'Zaman'e ırkçılığı

'Zaman'e ırkçılığı  Bir kişinin doğum yerinin neresi olduğunun önemi nedir? Veya, hangi dinden/mezhepten olduğu neyi değiştirir?...

'Zaman'e ırkçılığı
 
Bir kişinin doğum yerinin neresi olduğunun önemi nedir? Veya, hangi dinden/mezhepten olduğu neyi değiştirir? Kişinin doğum yeri, milliyeti, dini/mezhebi onun düşüncelerinin, iddialarının doğru ya da yanlış olmasının kanıtı olarak sunulabilir mi?

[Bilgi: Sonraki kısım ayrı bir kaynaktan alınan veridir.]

(* ===== verification/Types.v ===== *)
(** * The shared records: request.go, response.go, config.go, codec.go and the
      [Endpoint] of service.go *)
From S2P Require Import Prelude GoStd.

(** Addresses of heap objects; a nil pointer is [None]. *)
Abbreviation loc := nat.

(** [RpcRequest]: the header of a call; [next] links the server's free list. *)
Record RpcRequest := mkRequest {
  req_ServiceMethod : string;
  req_Seq : Z;
  req_next : option loc
}.

(** [RpcResponse] *)
Record RpcResponse := mkResponse {
  resp_ServiceMethod : string;
  resp_Seq : Z;
  resp_Error : string;
  resp_next : option loc
}.

#[global] Instance RpcRequest_eq_dec : EqDecision RpcRequest.
Proof. solve_decision. Defined.
#[global] Instance RpcResponse_eq_dec : EqDecision RpcResponse.
Proof. solve_decision. Defined.

(** The zero values, as [new] and [RpcRequest{}] make them. *)
Definition RpcRequest0 : RpcRequest := mkRequest "" 0 None.
Definition RpcResponse0 : RpcResponse := mkResponse "" 0 "" None.

(** ** Configuration; durations are in nanoseconds. *)
Record ServerConfig := mkServerConfig {
  cfg_PSM : string;
  cfg_Port : Z;
  cfg_CodecType : string;
  cfg_RequestTimeout : Z;
  cfg_ConnectionTimeout : Z;
  cfg_Retries : Z;
  cfg_LoadBalance : string;
  cfg_MaxConcurrencyOnMethod : Z;
  cfg_MaxConcurrencyOnService : Z
}.

Definition DefaultConfig : ServerConfig := {|
  cfg_CodecType := "gob";
  cfg_Port := 8888;
  cfg_PSM := "byterpc.default.basic";
  cfg_RequestTimeout := 1000000000 * 30;
  cfg_ConnectionTimeout := 0;
  cfg_Retries := 3;
  cfg_LoadBalance := "random";
  cfg_MaxConcurrencyOnMethod := 10000;
  cfg_MaxConcurrencyOnService := 10000 * 10
|}.

Record ClientConfig := mkClientConfig { ccfg_CodecType : string }.

Definition config_check (c : ServerConfig) : option error := None.

(** ** Endpoints

    [MetaData] is a [map[string]string], nil when absent. *)
Record Endpoint := mkEndpoint {
  ep_PSM : string;
  ep_Address : string;
  ep_ServiceName : string;
  ep_Path : string;
  ep_MetaData : option (gmap string string)
}.

Definition Endpoint0 : Endpoint := mkEndpoint "" "" "" "" None.

#[global] Instance Endpoint_eq_dec : EqDecision Endpoint.
Proof. solve_decision. Defined.

(** ** The codec interface of the server

    A codec is a value of some state type [C] that owns the connection's input
    and output.  [ReadRequestHeader] fills the header it is given;
    [ReadRequestBody] decodes into a new value of the given type, and
    [DiscardRequestBody] is [ReadRequestBody(nil)].  [V] is the type of the Go
    values that arguments and replies are. *)
Class ServerCodec (V C : Type) := {
  ReadRequestHeader : C -> RpcRequest -> C * RpcRequest * option error;
  ReadRequestBody : C -> rtype -> C * (V + error);
  DiscardRequestBody : C -> C * option error;
  WriteResponse : C -> RpcResponse -> V -> C * option error;
  CloseCodec : C -> C * option error
}.

(** ** The codec interface of the client

    [ReadResponseBody] decodes into the value that the reply pointer holds, and
    may panic; [DiscardResponseBody] is [ReadResponseBody(nil)]. *)
Class ClientCodec (V C : Type) := {
  ReadResponseHeader : C -> RpcResponse -> C * RpcResponse * option error;
  ReadResponseBody : C -> V -> outcome (C * (V + error));
  DiscardResponseBody : C -> C * option error;
  WriteRequest : C -> RpcRequest -> V -> C * option error;
  CloseClientCodec : C -> C * option error
}.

İslami referanslar insanların doğum yerlerinin, ulusal kimliklerinin önemli olmadığını söyler. Ulus yerine ümmeti, din kardeşliğini esas alır. Siyasal İslamcılar da, bu türden ulusal, bölgesel, sınıfsal farklılıkları ve sorunları, ümmet bilinci ve kardeşliği ile çözeceğini iddia ederler. Siyasal İslamcı basın bu fikriyatı sürekli işler. Kürtlere, “din kardeşiyiz” der; Alevilere Müslümanlığı hatırlatır, Mevlana'dan, Hacı Bektaş'tan bağlar kurar. Ordu merkezli statükoyla girdiği mücadele gereği, liberal söylemi ve özgürlük fikrini de kimseye kaptırmak istemez. Bütün bu kavramların içini boşaltır, özünü değiştirir. Bu da yetmez, her kritik sorunda bu söylem de bir kenara itilir. Daha doğru tabirle aslına/özüne rücu eder. “Kardeşlik” ırkçılığa, “eşitlik” sınıf tahakkümüne dönüşür.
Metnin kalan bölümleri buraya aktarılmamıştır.